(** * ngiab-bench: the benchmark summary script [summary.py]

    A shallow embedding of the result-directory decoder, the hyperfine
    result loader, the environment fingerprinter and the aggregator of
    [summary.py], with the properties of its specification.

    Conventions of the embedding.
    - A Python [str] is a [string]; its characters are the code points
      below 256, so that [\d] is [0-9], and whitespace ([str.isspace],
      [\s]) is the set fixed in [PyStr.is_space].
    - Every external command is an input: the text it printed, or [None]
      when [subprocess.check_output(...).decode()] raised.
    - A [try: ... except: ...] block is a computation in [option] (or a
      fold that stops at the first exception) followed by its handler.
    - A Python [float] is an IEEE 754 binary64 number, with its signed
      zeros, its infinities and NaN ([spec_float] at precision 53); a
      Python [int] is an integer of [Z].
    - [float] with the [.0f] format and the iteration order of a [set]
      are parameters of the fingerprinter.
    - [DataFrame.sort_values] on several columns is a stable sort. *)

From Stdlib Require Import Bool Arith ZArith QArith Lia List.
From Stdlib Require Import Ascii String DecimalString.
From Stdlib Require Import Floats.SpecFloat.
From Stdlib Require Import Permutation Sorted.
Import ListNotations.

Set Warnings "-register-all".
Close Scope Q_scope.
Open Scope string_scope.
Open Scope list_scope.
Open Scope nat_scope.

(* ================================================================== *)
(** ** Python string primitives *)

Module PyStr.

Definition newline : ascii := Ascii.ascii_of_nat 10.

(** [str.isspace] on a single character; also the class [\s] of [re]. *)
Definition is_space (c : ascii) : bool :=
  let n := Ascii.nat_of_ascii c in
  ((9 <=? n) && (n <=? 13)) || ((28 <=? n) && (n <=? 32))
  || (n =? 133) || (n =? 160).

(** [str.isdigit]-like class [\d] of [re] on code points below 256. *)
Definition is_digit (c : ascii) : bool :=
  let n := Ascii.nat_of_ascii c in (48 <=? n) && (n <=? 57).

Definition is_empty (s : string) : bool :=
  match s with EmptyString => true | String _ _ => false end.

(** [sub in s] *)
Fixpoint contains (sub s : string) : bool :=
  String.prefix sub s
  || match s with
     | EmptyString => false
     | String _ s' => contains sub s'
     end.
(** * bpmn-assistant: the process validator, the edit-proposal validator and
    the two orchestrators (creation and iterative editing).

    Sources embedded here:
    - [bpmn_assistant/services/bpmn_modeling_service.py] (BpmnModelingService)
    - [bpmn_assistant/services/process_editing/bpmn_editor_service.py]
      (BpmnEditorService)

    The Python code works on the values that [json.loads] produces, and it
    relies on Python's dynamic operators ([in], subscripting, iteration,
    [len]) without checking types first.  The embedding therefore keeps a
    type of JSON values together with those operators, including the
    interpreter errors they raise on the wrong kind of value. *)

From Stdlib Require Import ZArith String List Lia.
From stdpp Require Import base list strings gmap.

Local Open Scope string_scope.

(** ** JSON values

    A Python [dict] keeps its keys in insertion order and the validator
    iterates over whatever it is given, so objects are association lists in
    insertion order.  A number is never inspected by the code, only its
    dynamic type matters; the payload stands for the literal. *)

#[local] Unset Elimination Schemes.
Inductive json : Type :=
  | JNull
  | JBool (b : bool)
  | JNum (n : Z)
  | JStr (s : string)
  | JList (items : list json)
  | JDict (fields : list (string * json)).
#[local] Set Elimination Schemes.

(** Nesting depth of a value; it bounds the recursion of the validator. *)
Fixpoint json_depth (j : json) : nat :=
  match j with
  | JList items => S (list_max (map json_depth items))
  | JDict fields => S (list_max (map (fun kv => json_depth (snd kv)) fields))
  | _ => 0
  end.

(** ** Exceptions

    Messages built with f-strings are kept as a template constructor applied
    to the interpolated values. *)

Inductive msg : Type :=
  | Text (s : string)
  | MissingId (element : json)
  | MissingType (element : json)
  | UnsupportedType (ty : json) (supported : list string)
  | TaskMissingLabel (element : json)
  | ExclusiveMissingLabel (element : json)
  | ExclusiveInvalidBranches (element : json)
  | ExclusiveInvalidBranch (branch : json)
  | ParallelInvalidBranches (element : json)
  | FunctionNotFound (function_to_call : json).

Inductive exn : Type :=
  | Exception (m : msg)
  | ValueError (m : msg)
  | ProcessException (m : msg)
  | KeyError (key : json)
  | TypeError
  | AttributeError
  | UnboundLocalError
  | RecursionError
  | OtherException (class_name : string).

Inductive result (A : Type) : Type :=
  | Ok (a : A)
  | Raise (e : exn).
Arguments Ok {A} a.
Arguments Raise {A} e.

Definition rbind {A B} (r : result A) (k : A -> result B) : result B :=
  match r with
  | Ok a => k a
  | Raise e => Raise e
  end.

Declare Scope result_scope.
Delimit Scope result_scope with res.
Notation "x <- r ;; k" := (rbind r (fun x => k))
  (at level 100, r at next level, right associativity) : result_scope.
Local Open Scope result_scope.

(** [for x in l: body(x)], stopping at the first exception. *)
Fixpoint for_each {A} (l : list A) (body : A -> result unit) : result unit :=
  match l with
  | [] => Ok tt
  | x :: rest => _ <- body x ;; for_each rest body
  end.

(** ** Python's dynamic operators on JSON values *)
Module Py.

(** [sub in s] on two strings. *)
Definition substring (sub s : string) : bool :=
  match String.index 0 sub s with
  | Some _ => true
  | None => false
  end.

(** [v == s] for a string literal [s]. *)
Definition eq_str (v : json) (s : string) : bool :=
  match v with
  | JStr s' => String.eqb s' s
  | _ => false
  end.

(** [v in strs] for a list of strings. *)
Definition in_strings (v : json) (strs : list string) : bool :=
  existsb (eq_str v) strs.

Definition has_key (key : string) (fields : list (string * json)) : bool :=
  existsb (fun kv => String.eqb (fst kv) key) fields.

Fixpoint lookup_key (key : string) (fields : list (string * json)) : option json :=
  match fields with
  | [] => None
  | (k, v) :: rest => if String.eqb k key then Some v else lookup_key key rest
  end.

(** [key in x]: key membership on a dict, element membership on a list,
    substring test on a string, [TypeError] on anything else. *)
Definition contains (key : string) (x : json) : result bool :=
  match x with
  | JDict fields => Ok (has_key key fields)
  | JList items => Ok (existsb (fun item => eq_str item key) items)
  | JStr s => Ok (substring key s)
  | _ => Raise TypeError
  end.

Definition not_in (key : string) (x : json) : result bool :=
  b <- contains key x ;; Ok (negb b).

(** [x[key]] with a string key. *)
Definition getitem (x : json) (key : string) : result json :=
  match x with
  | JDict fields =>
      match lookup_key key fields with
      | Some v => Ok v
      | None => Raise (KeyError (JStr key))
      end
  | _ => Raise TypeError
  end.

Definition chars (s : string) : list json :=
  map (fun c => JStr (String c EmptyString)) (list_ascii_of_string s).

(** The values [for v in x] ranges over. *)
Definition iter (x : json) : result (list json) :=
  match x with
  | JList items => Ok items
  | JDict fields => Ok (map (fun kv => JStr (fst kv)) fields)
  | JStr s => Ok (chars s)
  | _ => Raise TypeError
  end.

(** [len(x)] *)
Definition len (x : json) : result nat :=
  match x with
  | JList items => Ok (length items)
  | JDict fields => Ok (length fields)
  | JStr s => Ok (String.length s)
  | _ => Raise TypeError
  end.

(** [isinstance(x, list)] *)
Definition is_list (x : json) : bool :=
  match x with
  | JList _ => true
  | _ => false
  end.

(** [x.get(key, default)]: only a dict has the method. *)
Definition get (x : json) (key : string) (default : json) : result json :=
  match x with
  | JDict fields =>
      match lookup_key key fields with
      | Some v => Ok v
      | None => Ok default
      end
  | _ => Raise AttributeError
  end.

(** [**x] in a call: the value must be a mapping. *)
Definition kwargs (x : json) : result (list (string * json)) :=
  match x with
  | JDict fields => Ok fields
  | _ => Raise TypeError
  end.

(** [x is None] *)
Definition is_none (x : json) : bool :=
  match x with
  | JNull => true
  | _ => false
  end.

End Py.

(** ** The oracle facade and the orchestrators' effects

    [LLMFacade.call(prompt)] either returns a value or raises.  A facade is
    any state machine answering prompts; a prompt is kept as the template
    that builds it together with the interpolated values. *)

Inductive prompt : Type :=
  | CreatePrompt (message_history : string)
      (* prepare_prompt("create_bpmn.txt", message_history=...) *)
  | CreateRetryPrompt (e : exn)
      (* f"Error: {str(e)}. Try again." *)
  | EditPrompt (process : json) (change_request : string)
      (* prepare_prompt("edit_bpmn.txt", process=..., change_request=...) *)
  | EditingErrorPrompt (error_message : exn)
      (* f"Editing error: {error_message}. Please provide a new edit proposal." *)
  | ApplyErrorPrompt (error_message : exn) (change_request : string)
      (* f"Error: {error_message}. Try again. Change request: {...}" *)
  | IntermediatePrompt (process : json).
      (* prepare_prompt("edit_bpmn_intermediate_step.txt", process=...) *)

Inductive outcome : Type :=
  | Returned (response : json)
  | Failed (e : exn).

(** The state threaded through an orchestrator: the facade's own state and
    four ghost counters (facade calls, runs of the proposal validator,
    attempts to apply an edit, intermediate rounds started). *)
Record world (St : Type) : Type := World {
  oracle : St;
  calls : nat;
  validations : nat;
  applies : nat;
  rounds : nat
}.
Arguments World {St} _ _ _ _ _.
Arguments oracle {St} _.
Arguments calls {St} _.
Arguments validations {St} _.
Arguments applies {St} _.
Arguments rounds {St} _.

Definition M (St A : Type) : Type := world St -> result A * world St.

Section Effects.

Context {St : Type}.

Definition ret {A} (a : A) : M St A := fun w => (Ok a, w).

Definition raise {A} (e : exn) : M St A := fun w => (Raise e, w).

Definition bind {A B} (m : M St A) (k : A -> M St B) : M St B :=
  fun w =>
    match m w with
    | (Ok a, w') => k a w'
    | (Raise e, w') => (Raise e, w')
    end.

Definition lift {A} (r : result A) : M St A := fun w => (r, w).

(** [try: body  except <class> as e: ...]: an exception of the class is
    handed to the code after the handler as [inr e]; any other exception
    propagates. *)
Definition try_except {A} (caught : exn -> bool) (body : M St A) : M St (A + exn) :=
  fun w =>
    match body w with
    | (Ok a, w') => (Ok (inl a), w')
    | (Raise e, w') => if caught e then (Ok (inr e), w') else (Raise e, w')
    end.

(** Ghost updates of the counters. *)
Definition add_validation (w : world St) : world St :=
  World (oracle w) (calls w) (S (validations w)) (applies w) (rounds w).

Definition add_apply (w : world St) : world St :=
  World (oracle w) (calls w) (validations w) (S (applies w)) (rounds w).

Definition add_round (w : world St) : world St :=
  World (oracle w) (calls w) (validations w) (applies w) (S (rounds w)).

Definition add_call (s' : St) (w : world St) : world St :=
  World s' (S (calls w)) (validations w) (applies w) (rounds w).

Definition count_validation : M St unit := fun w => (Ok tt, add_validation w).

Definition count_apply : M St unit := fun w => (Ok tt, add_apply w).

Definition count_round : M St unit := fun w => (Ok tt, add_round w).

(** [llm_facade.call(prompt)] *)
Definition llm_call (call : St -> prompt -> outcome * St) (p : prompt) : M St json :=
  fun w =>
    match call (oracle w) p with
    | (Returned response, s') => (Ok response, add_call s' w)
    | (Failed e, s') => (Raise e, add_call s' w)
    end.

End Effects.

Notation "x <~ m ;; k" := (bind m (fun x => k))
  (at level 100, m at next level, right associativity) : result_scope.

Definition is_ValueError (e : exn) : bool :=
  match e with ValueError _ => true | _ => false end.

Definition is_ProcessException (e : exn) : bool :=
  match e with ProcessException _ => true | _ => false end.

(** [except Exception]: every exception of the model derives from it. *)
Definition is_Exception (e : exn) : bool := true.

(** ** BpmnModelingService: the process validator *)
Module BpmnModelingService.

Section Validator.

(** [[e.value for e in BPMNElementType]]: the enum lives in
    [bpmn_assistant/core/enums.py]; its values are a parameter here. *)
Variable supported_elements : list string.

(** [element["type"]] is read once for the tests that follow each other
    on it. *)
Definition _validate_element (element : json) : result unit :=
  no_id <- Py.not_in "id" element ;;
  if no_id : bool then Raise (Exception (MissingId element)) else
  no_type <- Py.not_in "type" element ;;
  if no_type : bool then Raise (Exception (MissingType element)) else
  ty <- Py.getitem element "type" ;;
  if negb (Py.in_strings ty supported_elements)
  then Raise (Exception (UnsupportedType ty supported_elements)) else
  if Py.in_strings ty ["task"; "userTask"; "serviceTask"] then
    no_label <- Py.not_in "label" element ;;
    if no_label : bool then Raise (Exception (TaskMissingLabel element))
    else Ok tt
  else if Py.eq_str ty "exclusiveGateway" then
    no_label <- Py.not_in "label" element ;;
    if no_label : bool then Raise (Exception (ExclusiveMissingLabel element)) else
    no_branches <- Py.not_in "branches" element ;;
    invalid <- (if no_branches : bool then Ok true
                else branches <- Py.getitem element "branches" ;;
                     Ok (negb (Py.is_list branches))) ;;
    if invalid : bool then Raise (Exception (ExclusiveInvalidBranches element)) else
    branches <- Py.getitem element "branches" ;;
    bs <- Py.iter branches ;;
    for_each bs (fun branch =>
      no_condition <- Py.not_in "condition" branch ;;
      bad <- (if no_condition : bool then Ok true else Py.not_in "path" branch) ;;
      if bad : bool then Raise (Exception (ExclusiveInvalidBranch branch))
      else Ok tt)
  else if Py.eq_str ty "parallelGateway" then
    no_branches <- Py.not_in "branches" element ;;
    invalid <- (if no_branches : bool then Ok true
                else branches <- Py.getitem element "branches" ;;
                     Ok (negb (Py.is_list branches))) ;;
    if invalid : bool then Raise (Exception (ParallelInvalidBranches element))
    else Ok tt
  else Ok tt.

^^^^^^^^^^^^^^^^

## WHAT NEEDS TO BE DONE:
Search the lines above for the string "default", then show every one that has it.

## RESPONSE BOX:
(** [x.get(key, default)]: only a dict has the method. *)
Definition get (x : json) (key : string) (default : json) : result json :=
      | None => Ok default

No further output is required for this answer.